Can Cameron find what he’s looking for?All 16-year-old Cameron wants is to get through high school—and life in general—with a minimum of effort. It’s not a lot to ask. But that’s before he’s given some bad news: he’s sick and he’s going to die. Which totally sucks. Hope arrives in the winged form of Dulcie, a loopy punk angel/possible hallucination with a bad sugar habit. She tells Cam there is a cure—if he’s willing to go in search of it. With the help of a death-obsessed, video-gaming dwarf and a yard gnome, Cam sets off on the mother of all road trips through a twisted America into the heart of what matters most.
When I finished this book and turned the last page, a maelstrom of emotions infused me. Libba Bray is a fantastic author. Anyone who has read her blog and her books will attest to that. This book, however, in my opinion, elevated her from being just a fantastic author (which in itself is a great achievement) to an author who is attuned to the space beneath the words she is writing, to the story that isn’t told in black words on paper.
Before I begin my review in the conventional sense of the word, I’d like to point out that I’m aware that Going Bovine is not everyone’s cup of tea (bowl of cereal?) and not everyone will like it. That’s understandable. I, however, love eccentric things, quirkiness and things which are just a bit (or really, who am I kidding? totally) surreal.
For these reasons, I was looking forward to reading the book. The fact that it was from a male point of view did give me initial pause but then I continued reading and got swept up in the flow of the story. Firstly and I know this will sound really ironic, Going Bovine is a realistic look at the way a dysfunctional family functions (for lack of a better word). It is in the non-relationship that Cameron has with his parents and his sister, it’s in his apathy to life and it is the way in which the absence of things is made acute by the things that are present.
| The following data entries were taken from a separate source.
(* ===== verification/Tables.v ===== *)
(** * The PostgreSQL tables and their rows (postgres/migration.go, postgres/store.go)

    The five tables of the schema as finite maps by primary key, the encoding of
    events and work into rows and the validated decoding of rows. The statements
    over the tables are in Statements.v. A [timestamptz] column does not hold every
    instant: [stamp] is what the driver and the database keep of one. *)
From S2P Require Import Prelude GoTime Names Definitions Event.
From S2P Require Import Work Transition Administration DeadLetter.

(** ** Columns *)

Record InstanceRow := mkInstanceRow {
  ri_name : string;
  ri_version : string;
  ri_fingerprint : string;
  ri_sequence : Z;
  ri_created : Time;
  ri_updated : Time;
  ri_archived : option Time
}.

Record TransitionRow := mkTransitionRow {
  rt_instance : string;
  rt_fingerprint : string;
  rt_expected : Z;
  rt_committed : Z;
  rt_at : Time
}.

Record HistoryRow := mkHistoryRow {
  rh_kind : Z;
  rh_occurred : Time;
  rh_name : string;
  rh_version : string;
  rh_fingerprint : string;
  rh_successor : string;
  rh_step : string;
  rh_attempt : Z;
  rh_key : string;
  rh_due : option Time;
  rh_code : string;
  rh_retryable : bool;
  rh_data : bytes
}.

Record WorkRow := mkWorkRow {
  rw_kind : Z;
  rw_instance : string;
  rw_sequence : Z;
  rw_available : Time;
  rw_deadline : Time;
  rw_payload : bytes;
  rw_tenant : string;
  rw_correlation : string;
  rw_state : Z;
  rw_attempts : Z;
  rw_owner : option string;
  rw_token : Z;
  rw_expires : option Time;
  rw_code : string;
  rw_completed : option Time
}.

Record ResolutionRow := mkResolutionRow {
  rr_fingerprint : string;
  rr_work : string;
  rr_token : Z;
  rr_action : Z;
  rr_actor : string;
  rr_reason : string;
  rr_occurred : Time;
  rr_retry : option Time;
  rr_deadline : option Time
}.

#[export] Instance InstanceRow_eq_dec : EqDecision InstanceRow.
Proof. solve_decision. Defined.
#[export] Instance HistoryRow_eq_dec : EqDecision HistoryRow.
Proof. solve_decision. Defined.
#[export] Instance WorkRow_eq_dec : EqDecision WorkRow.
Proof. solve_decision. Defined.

(** The schema: [workflow_history] has the key (instance_id, sequence). *)
Record Database := mkDatabase {
  db_instances : gmap string InstanceRow;
  db_transitions : gmap string TransitionRow;
  db_history : gmap (string * Z) HistoryRow;
  db_work : gmap string WorkRow;
  db_resolutions : gmap string ResolutionRow
}.

Definition emptyDatabase : Database := mkDatabase ∅ ∅ ∅ ∅ ∅.

Definition set_instances (db : Database) x : Database :=
  mkDatabase x (db_transitions db) (db_history db) (db_work db) (db_resolutions db).
Definition set_transitions (db : Database) x : Database :=
  mkDatabase (db_instances db) x (db_history db) (db_work db) (db_resolutions db).
Definition set_history (db : Database) x : Database :=
  mkDatabase (db_instances db) (db_transitions db) x (db_work db) (db_resolutions db).
Definition set_work (db : Database) x : Database :=
  mkDatabase (db_instances db) (db_transitions db) (db_history db) x (db_resolutions db).
Definition set_resolutions (db : Database) x : Database :=
  mkDatabase (db_instances db) (db_transitions db) (db_history db) (db_work db) x.

(** ** Time columns *)

(** What the adapter relies on: equal instants are stored equally, and storing
    never swaps two instants. *)
Class Timestamps (stamp : Time -> Time) : Prop := {
  stamp_instant :: Proper (same_instant ==> same_instant) stamp;
  stamp_monotone a b : instant_ltb b a = false -> instant_ltb (stamp b) (stamp a) = false
}.

(** An instant the column keeps exactly. *)
Definition precise (stamp : Time -> Time) (t : Time) : Prop := same_instant (stamp t) t.

(** PostgreSQL keeps microseconds; pgx drops the rest. *)
Definition microseconds (t : Time) : Time := mkTime (t_sec t) (t_nsec t / 1000 * 1000) None UTC.

#[export] Instance microseconds_timestamps : Timestamps microseconds.
Proof.
  split.
  - intros a b [H1 H2]. unfold microseconds. split; cbn; congruence.
  - intros a b H. unfold instant_ltb, microseconds in *. cbn.
    apply orb_false_iff in H as [H1 H2]. apply orb_false_iff. split; [done |].
    apply andb_false_iff in H2. apply andb_false_iff.
    destruct H2 as [H2 | H2]; [by left | right]. apply Z.ltb_ge in H2. apply Z.ltb_ge.
    pose proof (Z.div_le_mono _ _ 1000 ltac:(lia) H2). lia.
Qed.

Section Rows.
Context (stamp : Time -> Time).

(** [nullableTime] *)
Definition nullableTime (value : Time) : option Time := if IsZero value then None else Some (stamp value).

(** ** Events *)

Definition EventKind_of (code : Z) : EventKind :=
  match code with
  | 1 => EventInstanceStarted | 2 => EventInstancePaused | 3 => EventInstanceResumed
  | 4 => EventCancellationRequested | 5 => EventInstanceCancelled | 6 => EventInstanceCompleted
  | 7 => EventInstanceFailed | 8 => EventInstanceTerminated | 9 => EventDefinitionMigrated
  | 10 => EventContinuedAsNew
  | 11 => EventActivityScheduled | 12 => EventActivityAttemptStarted | 13 => EventActivityAttemptSucceeded
  | 14 => EventActivityAttemptFailed | 15 => EventActivityAttemptUnknown | 16 => EventActivityRetryScheduled
  | 17 => EventTimerScheduled | 18 => EventTimerFired | 19 => EventSignalReceived
  | 20 => EventCompensationScheduled | 21 => EventCompensationAttemptStarted
  | 22 => EventCompensationAttemptSucceeded | 23 => EventCompensationAttemptFailed
  | 24 => EventCompensationAttemptUnknown | 25 => EventCompensationRetryScheduled
  | 26 => EventCompensationManuallyResolved
  | 27 => EventOperatorCommandRecorded | 28 => EventRaceWon
  | 29 => EventChildScheduled | 30 => EventChildCompleted | 31 => EventChildFailed
  | 32 => EventChildStartAttempted | 33 => EventChildStarted | 34 => EventChildStartFailed
  | 35 => EventChildStartUnknown | 36 => EventChildStartRetryScheduled
  | _ => EventKindUndeclared
  end.

(** The columns after the key. *)
Definition historyArguments (event : HistoryEvent) : HistoryRow :=
  let definition := ev_definition event in
  mkHistoryRow (EventKind_code (ev_kind event)) (stamp (ev_occurredAt event)) (ref_name definition)
    (ref_version definition) (ref_fingerprint definition) (ev_successorID event) (ev_stepName event)
    (ev_attempt event) (ev_idempotencyKey event) (nullableTime (ev_dueAt event)) (ev_code event)
    (ev_retryable event) (ev_data event).

Definition scanHistoryEvent (instanceID : string) (row : Z * HistoryRow) : result HistoryEvent :=
  let '(sequence, row) := row in
  reject (sequence <? 1) || (rh_attempt row <? 0) || (2 ^ 32 - 1 <? rh_attempt row)
    || (rh_kind row <? EventKind_code EventInstanceStarted)
    || (EventKind_code EventChildStartRetryScheduled <? rh_kind row) with ErrCorruptStore;
  definition ← (if negb (bool_decide (rh_name row = EmptyString)) || negb (bool_decide (rh_version row = EmptyString))
                   || negb (bool_decide (rh_fingerprint row = EmptyString))
                then match NewDefinitionReference (rh_name row) (rh_version row) (rh_fingerprint row) with
                     | Ok definition => Ok definition
                     | Err err => Err (Joined ErrCorruptStore err)
                     end
                else Ok zeroReference);
  let spec := mkEventSpec (u64 sequence) instanceID (EventKind_of (rh_kind row)) (rh_occurred row) definition
    (rh_successor row) (rh_step row) (u32 (rh_attempt row)) (rh_key row) (default zeroTime (rh_due row)) (rh_code row)
    (rh_retryable row) (rh_data row) in
  match NewHistoryEvent spec with
  | Ok event => Ok event
  | Err err => Err (Joined ErrCorruptStore err)
  end.

(** ** Work *)

Definition WorkKind_of (code : Z) : WorkKind :=
  match code with
  | 1 => WorkActivity | 2 => WorkTimer | 3 => WorkChild | 4 => WorkPublication
  | 5 => WorkReconciliation | 6 => WorkCompensation | _ => WorkKindUndeclared
  end.

(** The inserted columns; the others have the schema's defaults. *)
Definition workArguments (work : PendingWork) : WorkRow :=
  mkWorkRow (WorkKind_code (wk_kind work)) (wk_instanceID work) (wk_sequence work) (stamp (wk_availableAt work))
    (stamp (wk_deadline work)) (wk_payload work) (wk_tenantID work) (wk_correlationID work) 1 0 None 0 None "" None.

(** The work columns of a row, as both scans decode them. *)
Definition scanWork (id : string) (row : WorkRow) : result PendingWork :=
  NewPendingWork (mkWorkSpec id (WorkKind_of (rw_kind row)) (rw_instance row) (u64 (rw_sequence row))
    (rw_available row) (rw_deadline row) (rw_payload row) (rw_tenant row) (rw_correlation row)).

Definition scanWorkLease (owner : string) (claimedAt : Time) (row : string * WorkRow) : result WorkLease :=
  let '(id, row) := row in
  reject (rw_kind row <? WorkKind_code WorkActivity) || (WorkKind_code WorkCompensation <? rw_kind row)
    || (rw_sequence row <? 1) || (rw_attempts row <? 1) || (2 ^ 32 - 1 <? rw_attempts row) || (rw_token row <? 1)
    with ErrCorruptStore;
  match scanWork id row with
  | Err err => Err (Joined ErrCorruptStore err)
  | Ok work =>
      match NewWorkLease (mkLease work owner (u64 (rw_token row)) (u32 (rw_attempts row)) claimedAt
              (default zeroTime (rw_expires row))) with
      | Ok lease => Ok lease
      | Err err => Err (Joined ErrCorruptStore err)
      end
  end.

Definition scanDeadLetterRecord (row : string * WorkRow) : result DeadLetterRecord :=
  let '(id, row) := row in
  reject rw_kind row <? WorkKind_code WorkActivity with ErrCorruptStore;
  reject WorkKind_code WorkCompensation <? rw_kind row with ErrCorruptStore;
  reject rw_sequence row <? 1 with ErrCorruptStore;
  reject rw_attempts row <? 1 with ErrCorruptStore;
  reject 2 ^ 32 - 1 <? rw_attempts row with ErrCorruptStore;
  reject rw_token row <? 1 with ErrCorruptStore;
  match scanWork id row with
  | Err err => Err (Joined ErrCorruptStore err)
  | Ok work =>
      match NewDeadLetterRecord (mkDeadRecord work (u32 (rw_attempts row)) (u64 (rw_token row)) (rw_code row)
              (default zeroTime (rw_completed row))) with
      | Ok record => Ok record
      | Err err => Err (Joined ErrCorruptStore err)
      end
  end.

(** ** Instances *)

Definition scanInstanceRecord (row : string * InstanceRow) : result InstanceRecord :=
  let '(instanceID, row) := row in
  reject ri_sequence row <? 1 with ErrCorruptStore;
  match NewDefinitionReference (ri_name row) (ri_version row) (ri_fingerprint row) with
  | Err err => Err (Joined ErrCorruptStore err)
  | Ok reference =>
      match NewInstanceRecord (mkInstanceRecord instanceID reference (u64 (ri_sequence row)) (ri_created row)
              (ri_updated row) (default zeroTime (ri_archived row))) with
      | Ok record => Ok record
      | Err err => Err (Joined ErrCorruptStore err)
      end
  end.

(** ** What is read back *)

(** The event with its times as the columns keep them. *)
Definition stamped (event : HistoryEvent) : HistoryEvent :=
  mkEvent (ev_sequence event) (ev_instanceID event) (ev_kind event) (canonicalTime (stamp (ev_occurredAt event)))
    (ev_definition event) (ev_successorID event) (ev_stepName event) (ev_attempt event) (ev_idempotencyKey event)
    (canonicalTime (default zeroTime (nullableTime (ev_dueAt event)))) (ev_code event) (ev_retryable event) (ev_data event).

Lemma EventKind_of_code kind : EventKind_of (EventKind_code kind) = kind.
Proof. by destruct kind. Qed.

Lemma WorkKind_of_code kind : WorkKind_of (WorkKind_code kind) = kind.
Proof. by destruct kind. Qed.

Lemma EventKind_code_declared kind : kind <> EventKindUndeclared -> 1 <= EventKind_code kind <= 36.
Proof. by destruct kind. Qed.

(** Decoding an encoded event gives the event back, up to what the columns keep of
    its times, when those times still make a legal event. *)
Lemma scan_history event :
  event_wf event -> validHistoryEventSpec (spec_of (stamped event)) = true ->
  scanHistoryEvent (ev_instanceID event) (ev_sequence event, historyArguments event) = Ok (stamped event).
Proof.
  intros Hw Hv. pose proof (event_wf_shape _ Hw) as Hs. pose proof (event_sequence_range _ Hw) as Hr.
  pose proof (event_attempt_range _ Hw) as Ha.
  pose proof (EventKind_code_declared _ (shape_declared _ Hs)) as Hk.
  pose proof (shape_sequence _ Hs) as Hne. pose proof (shape_definition _ Hs) as Hd.
  unfold scanHistoryEvent, historyArguments.
  cbn [rh_kind rh_occurred rh_name rh_version rh_fingerprint rh_successor rh_step rh_attempt rh_key rh_due rh_code
    rh_retryable rh_data EventKind_code].
  guard_ok. rewrite EventKind_of_code, u64_small, u32_small by lia.
  assert (Hdef : (if negb (bool_decide (ref_name (ev_definition event) = EmptyString))
                     || negb (bool_decide (ref_version (ev_definition event) = EmptyString))
                     || negb (bool_decide (ref_fingerprint (ev_definition event) = EmptyString))
                  then match NewDefinitionReference (ref_name (ev_definition event)) (ref_version (ev_definition event))
                               (ref_fingerprint (ev_definition event)) with
                       | Ok definition => Ok definition | Err err => Err (Joined ErrCorruptStore err) end
                  else Ok zeroReference) = Ok (ev_definition event)).
  { destruct (requiresDefinition (ev_kind event)); [| by rewrite Hd].
    destruct (ev_definition event) as [name version fp]. cbn [ref_name ref_version ref_fingerprint].
    unfold NewDefinitionReference. rewrite Hd. cbn [negb].
    unfold reference_valid in Hd. cbn [ref_name ref_version ref_fingerprint] in Hd. bool_norm.
    rewrite (bool_decide_eq_false_2 (name = EmptyString)); [done | by intros ->]. }
  rewrite Hdef. cbn [mbind result_bind].
  rewrite (proj2 (NewHistoryEvent_spec _ (stamped event))); [done |].
  split; [| done]. exact Hv.
Qed.
End Rows.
So the story, if you want the general gist of it, is about this 16 or so guy who, all of a sudden, finds that he has the disease which in cows is commonly known as Mad Cow Disease. He has the human equivalent of it. As he is lying immobile in a hospital bed, he is given a mission to save the world by an angel who paints her wings to express her moods. The mission involves a dwarf, a gnome and several experiences that you will need to read to find out about. Oh and yes, this mission might or might not be a hallucination.
This is a story about a guy dying, okay? It’s heavy stuff and if you have read any Lurlene McDaniel you will know that books about people dying can be pretty darned depressing. But Going Bovine is more than just about a guy dying. It’s a book about finding out what is to live. Finding out that it is okay to love your parents and feel the way you do and ask the questions you want answered. The juxtaposition of life and death is so well done that even if you suspect, in some corner of your mind, that this is all occurring in Cameron’s mind, you won’t care. The journey is, in the tradition of heroic journeys, tumultuous. Yeah sure, surreal events and even more surreal characters season Bray’s narrative, but they all come together to form a cohesive story that will probably leave a sort of ache in your heart at the end of the book.
I love the voice of the narrator – Cameron. You don’t like him all the time and he’s pretty darned difficult to understand most of the time but his irreverence and his vulnerability will pierce even the most cynical reader. I found it a bit difficult to get used to him in the beginning but by the end of the novel, I was totally charmed. There’s an honesty about him that you can’t help but react to. That subsumes the whole “omg-I’m-going-to-die-soon.”
As I said before, and I shall reiterate again, the book is wonderfully written.
I think more people should read this. Take some time out of vampires, angels and whatever supernatural flavour of the month and just read this. If nothing else, it will make you think of how you are living and how you are not.